Vinas says he spent time with al Qaeda members in Pakistan's Waziristan border region.

Vinas is believed to have lived in this Patchogue, New York, house with his father until 2007.

(CNN) -- On September 10, 2007, almost exactly six years after al Qaeda attacked the United States, Bryant Neal Vinas, a 24-year-old American citizen born in Queens, New York, boarded a flight from the city en route to Lahore, in eastern Pakistan, determined to fight jihad in neighboring Afghanistan.

Brought up a Catholic by his Latin American immigrant parents, who divorced when he was young, Vinas tried to join the U.S. Army in 2002 but dropped out after just a few weeks.

In 2004 -- for reasons which are still unclear -- he converted to Islam and started frequenting a mosque in Long Island near where he lived with his father. During the next three years he became radicalized, U.S. officials have stated, in no small part because of his exposure to pro-al Qaeda Web sites.

It is possible that Vinas was also influenced by people he came across in the New York area. A former U.S. government official told CNN that youths influenced by the ideas of the British pro-al Qaeda extremist group Al Muhajiroun were known to have hung out in the vicinity of the mosque at the same time as Vinas. Read how al Qaeda is changing

The former official told CNN that they were a splinter group of the Al Muhajiroun followers who used to hang out in the New York-Long Island area in the late 1990s and early 2000s.

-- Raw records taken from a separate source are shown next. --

(** A store in which the entry [i] of [to] is gone and its reference on [o] is
    still counted: between the update of the table and the release of the object. *)
Lemma heap_ok_clear x h to tob t i o a t' :
  heap_ok x h → h !! to = Some tob → data tob = handle_table_data t → entry t i = Some (o, a) →
  same_map (set_entries t (ht_last t) (if i <? ht_free t then i else ht_free t)
              (<[Z.to_nat i:=Slot None a]> (ht_entries t))) t' →
  heap_ok (x_handles [o] x) (<[to:=ob_data (handle_table_data t') tob]> h) ∧ o ≠ to.
Proof.
  intros Hok Hto Hd He Hsm. pose proof (heap_table_ok x _ to tob t Hok Hto Hd) as Ht.
  pose proof (entry_target _ _ _ _ He) as Hin.
  destruct (table_target_live x h to tob t o Hok Hto Hd Hin) as (ob & Ho & Hrk).
  pose proof (rank_not_table _ _ _ _ _ _ Hto Hd Ho Hrk) as Hne.
  apply entry_some in He as [Hi He].
  assert (∀ p, occ p (table_targets t') = occ p (table_targets t) - occ p [o]) as Hocc.
  { intros p. rewrite (sm_targets _ _ Hsm). unfold table_targets. simpl.
    rewrite (occ_omap_insert _ _ _ _ _ He). simpl. rewrite occ_nil. lia. }
  split; [|done]. eapply (heap_ok_set_table x _ h to tob _ t t'); simpl; try done.
  - apply Hsm.
  - apply x_ok_handles. exact (hp_nonneg _ _ Hok).
  - intros p Hp. apply (table_target_live x h to tob t p Hok Hto Hd).
    apply occ_elem. apply occ_pos in Hp. rewrite Hocc in Hp. pose proof (occ_nonneg p [o]). lia.
  - intros p. rewrite Hocc. lia.
  - intros p. rewrite Hocc. lia.
  - rewrite occ_other by congruence. lia.
  - rewrite occ_other by congruence. lia.
Qed.

(** Releases do not touch the tables. *)
Lemma table_of_shrinks x h h' to :
  shrinks h h' → heap_ok x h' → (∀ t, table_of h to = Some t → 0 < x_ref x to) →
  table_of h' to = table_of h to.
Proof.
  intros Hs Hok Hx. unfold table_of in *. destruct (h' !! to) as [ob'|] eqn:Ho'.
  - destruct (Hs to ob' Ho') as (ob & Ho & -> & _). by rewrite Ho.
  - destruct (h !! to) as [ob|]; [|done]. destruct (data ob); try done.
    destruct (heap_ok_live x h' to Hok (Hx _ eq_refl)) as [? ?]. congruence.
Qed.

(** The state after the entry [i] of the table [to] was removed. *)
Record removed (x : xrefs) (to : oid) (i : Z) (s s' : server) : Prop := {
  rm_ok : heap_ok x (objs s');
  rm_view : ∀ to' j, view s' to' j = if decide (to' = to ∧ j = i) then None else view s to' j;
  rm_keeps : keeps s s';
  rm_kinds : kinds (objs s) (objs s');
}.

Section remove.
Context (x : xrefs) (s : server) (to : oid) (tob : object) (t : handle_table).
Context (i : Z) (o : oid) (a : Z).
Context (Hok : heap_ok x (objs s)) (Hto : objs s !! to = Some tob)
  (Hd : data tob = handle_table_data t) (Hent : entry t i = Some (o, a)).

Let t1 := set_entries t (ht_last t) (if i <? ht_free t then i else ht_free t)
            (<[Z.to_nat i:=Slot None a]> (ht_entries t)).

Lemma cleared_view s2 t2 to' j :
  same_map t1 t2 → objs s2 = <[to:=ob_data (handle_table_data t2) tob]> (objs s) →
  view s2 to' j = if decide (to' = to ∧ j = i) then None else view s to' j.
Proof using Hto Hd Hent.
  intros Hsm Hs2. pose proof Hent as [Hi He]%entry_some. pose proof (lookup_lt_Some _ _ _ He) as Hlt.
  rewrite (view_insert_table s s2 _ to (ob_data (handle_table_data t2) tob) t2) by done.
  destruct (decide (to' = to)) as [->|Hne'].
  - rewrite (sm_entry _ _ Hsm). unfold t1. rewrite entry_clear by (done || lia).
    destruct (decide (j = i)) as [->|]; [by rewrite decide_True|].
    rewrite decide_False by naive_solver. unfold view, table_of. by rewrite Hto, Hd.
  - rewrite decide_False by naive_solver. done.
Qed.

(** Dropping the reference of the removed entry. *)
Lemma removed_release s2 t2 :
  same_map t1 t2 → keeps s s2 →
  objs s2 = <[to:=ob_data (handle_table_data t2) tob]> (objs s) →
  wp (release_object_from_handle release_object o) (λ _ s', removed x to i s s') s2.
Proof using Hok Hto Hd Hent.
  intros Hsm Hk2 Hs2.
  destruct (heap_ok_clear x (objs s) to tob t i o a t2 Hok Hto Hd Hent Hsm) as [Hok2 Hne].
  rewrite <-Hs2 in Hok2.
  destruct (table_target_live x _ to tob t o Hok Hto Hd (entry_target _ _ _ _ Hent)) as (ob & Ho & Hrk).
  assert (objs s2 !! o = Some ob) as Ho2 by (by rewrite Hs2, lookup_insert_ne by congruence).
  eapply wp_mono.
  { apply (release_from_handle_ok release_depth release_object (release_depth_ok _) x (objs s2) ∅ o ob);
      try done; [by rewrite map_union_empty|apply map_disjoint_empty_r|exact (hp_nonneg _ _ Hok)|].
    unfold release_depth. lia. }
  intros [] s' (h' & Hs' & Hok' & Hsh & Hse). rewrite map_union_empty in Hs'. subst h'.
  split; [done| |trans s2; [done|by apply same_env_keeps]|].
  - intros to' j. unfold view at 1. rewrite (table_of_shrinks x (objs s2)); [by apply (cleared_view s2 t2)|done..|].
    intros t' Ht'. pose proof (table_pinned _ _ _ _ Hok2 Ht') as Hp. simpl in Hp.
    rewrite occ_other in Hp; [lia|]. intros ->. unfold table_of in Ht'. rewrite Ho2 in Ht'.
    destruct (data ob); simpl in Hrk; (done || lia).
  - intros p obp obp' Hp Hp'. destruct (Hsh p obp' Hp') as (obp2 & Hp2 & Hdp & _).
    rewrite Hs2 in Hp2. unfold obj_ops at 1. rewrite Hdp. fold (obj_ops obp2).
    revert Hp Hp2. apply (kinds_insert _ _ tob); [done|]. unfold obj_ops. by rewrite Hd.
Qed.

(** The code of [close_handle] once the entry was found and may be closed. *)
Lemma remove_entry_ok :
  wp (t <- get_table to;
      sl <- arr_get (ht_entries t) i;
      es <- arr_set (ht_entries t) i (match sl with Slot _ a => Slot None a | Uninit => Slot None 0 end);
      put_table to (HandleTable (ht_process t) (ht_count t) (ht_last t)
        (if i <? ht_free t then i else ht_free t) es) ;;
      (if i =? ht_last t then shrink_handle_table to else ret tt) ;;
      release_object_from_handle release_object o ;;
      ret STATUS_SUCCESS)
    (λ st s', st = STATUS_SUCCESS ∧ removed x to i s s') s.
Proof using Hok Hto Hd Hent.
  pose proof (heap_table_ok x _ to tob t Hok Hto Hd) as Ht.
  pose proof (entry_access _ _ _ _ Ht Hent) as Ha.
  pose proof Hent as [Hi He]%entry_some. pose proof (lookup_lt_Some _ _ _ He) as Hlt.
  apply wp_bind, (wp_get_table to tob t); [done..|].
  apply wp_bind, (wp_arr_get _ _ (Slot (Some o) a)); [lia|done|].
  apply wp_bind, wp_arr_set; [lia|].
  apply wp_bind, (wp_put_table to tob); [done|].
  assert (table_ok t1) as Ht1 by (by eapply table_ok_clear).
  set (s1 := set_objs _ s).
  assert (keeps s s1) as Hk1 by apply keeps_objs.
  apply wp_bind. destruct (i =? ht_last t).
  - apply (shrink_ok s1 to (ob_data (handle_table_data t1) tob) t1); [apply lookup_insert_eq|done..|].
    intros s2 t2 Hsm Hk2 Hs2. apply wp_bind. eapply wp_mono; [apply (removed_release s2 t2 Hsm)|done].
    + by trans s1.
    + rewrite Hs2. simpl. by rewrite insert_insert_eq.
  - apply wp_ret, wp_bind. eapply wp_mono; [by apply (removed_release s1 t1)|done].
Qed.
End remove.

(** * Theorems on the handle operations *)

(** ** Consequences of the updates of the map *)

Lemma stored_server_ok x to i e s s' : server_ok x s → stored x to i e s s' → server_ok x s'.
Proof. intros Hs [A B C D E]. by apply (server_ok_step x x s s'). Qed.

Lemma removed_server_ok x to i s s' : server_ok x s → removed x to i s s' → server_ok x s'.
Proof. intros Hs [A B C D]. by apply (server_ok_step x x s s'). Qed.

Lemma server_ok_same x s s' : server_ok x s → keeps s s' → objs s' = objs s → server_ok x s'.
Proof.
  intros Hs Hk Ho. apply (server_ok_step x x s s'); try done; rewrite Ho; [apply Hs|].
  intros o ob ob' H H'. congruence.
Qed.

Lemma wp_get_process p pr (Q : process → server → Prop) s :
  procs s !! p = Some pr → Q pr s → wp (get_process p) Q s.
Proof. intros Hp HQ. unfold get_process. wp_steps. by apply (wp_deref _ pr). Qed.

(** Handles handed out for a table index denote that index. *)
Lemma new_handle_place s pr to i :
  0 <= i < MAX_HANDLE_ENTRIES → p_handles pr = Some to →
  handle_place s pr (index_to_handle i) = Some (to, i).
Proof.
  intros Hi Ht. rewrite (resolve_local _ _ _ to), index_handle_roundtrip; try done.
  apply local_not_global. rewrite index_to_handle_eq by done. unfold MAX_HANDLE_ENTRIES in Hi. lia.
Qed.

Lemma handle_place_keeps s s' pr h : keeps s s' → handle_place s' pr h = handle_place s pr h.
Proof. intros Hk. unfold handle_place. by rewrite (kp_global _ _ Hk). Qed.

(** ** Allocation *)

(** A new handle [h] of the process [pr] on [o]: the lowest free index of its table. *)
Definition opened (x : xrefs) (s : server) (pr : process) (h : Z) (o : oid) (b : Z) (s' : server) : Prop :=
  ∃ to i, p_handles pr = Some to ∧ h = index_to_handle i ∧ 0 <= i < MAX_HANDLE_ENTRIES ∧
    view s to i = None ∧ (∀ j, 0 <= j < i → is_Some (view s to j)) ∧ stored x to i (o, b) s s'.

(** The access mask of a new entry, with the inherit flag of the attributes. *)
Definition with_inherit (attr access : Z) : Z :=
  if has attr OBJ_INHERIT then Z.lor access RESERVED_INHERIT else access.

(** The pseudo-handles that [get_magic_handle] knows. *)
Definition is_magic (handle : Z) : bool :=
  existsb (Z.eqb handle) [0xfffffffa; 0xfffffffb; 0xfffffffc; 0xfffffffe; 0x7fffffff; 0xffffffff].

Lemma stored_resolve x to i o b s s' pr h :
  stored x to i (o, b) s s' → handle_place s pr h = Some (to, i) → resolve s' pr h = Some (to, i, o, b).
Proof.
  intros Hst Hpl. apply resolve_some. rewrite (handle_place_keeps s s') by apply Hst. split; [done|].
  rewrite (st_view _ _ _ _ _ _ Hst). by rewrite decide_True.
Qed.

Lemma stored_others x to i e s s' to' j :
  stored x to i e s s' → (to', j) ≠ (to, i) → view s' to' j = view s to' j.
Proof. intros Hst Hne. rewrite (st_view _ _ _ _ _ _ Hst). rewrite decide_False; [done|]. naive_solver. Qed.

Al Muhajiroun's American members, the former official stated, included Syed Hashmi, a Brooklyn college graduate who traveled to Pakistan in 2003 and now awaits trial on charges of providing material support to the terrorist network. He has pleaded not guilty.

Another who belonged to Al Muhajiroun was Mohammed Junaid Babar, a trainee Queens taxi driver, who met two of the July 7, 2005, London bombers in Pakistan and who in 2004 pleaded guilty to providing material support to terrorists in Pakistan.

Al Muhajiroun was formally disbanded in October 2004 but still operates, CNN has discovered, under a variety of guises.

Anjem Choudhary, the former deputy leader of Al Muhajiroun, told CNN Monday that New York was one of the organization's main hubs before 2004. He says dozens of followers from the New York area still regularly tune into online sermons put together by the group's founder Omar Bakri Mohammed in Tripoli, Lebanon, where he has been living since being banned from the UK after the 2005 London bombings.

Choudhary stated that he and Bakri were still loosely affiliated with The Islamic Thinkers Society, a New York based organization, which says the peaceful restoration of the Islamic Caliphate is one of its objectives.

A March 5, 2009, posting on the homepage of its Web site states that Bakri Mohammed is "a man who has inspired thousands across the world to rise for Islam." The Islamic Thinkers Society exists legally in the United States and says it is committed solely to the political and intellectual struggle for Islam.

When Vinas arrived in Lahore he had little idea about how he was going to gain access to the fighting in Afghanistan, according to his own account. But a few days after he arrived he sought help from a New York friend, whom he knew moved in militant circles.

One introduction led to another and eventually Vinas met a jihadist commander about to return to Afghanistan.

Identified in legal documents as S.S., the commander agreed to let him join his group. CNN has learned from a source briefed on the case that the initials S.S. stand for a man who goes by the name of Shah Saab, and is believed to be somewhere in Pakistan's tribal areas.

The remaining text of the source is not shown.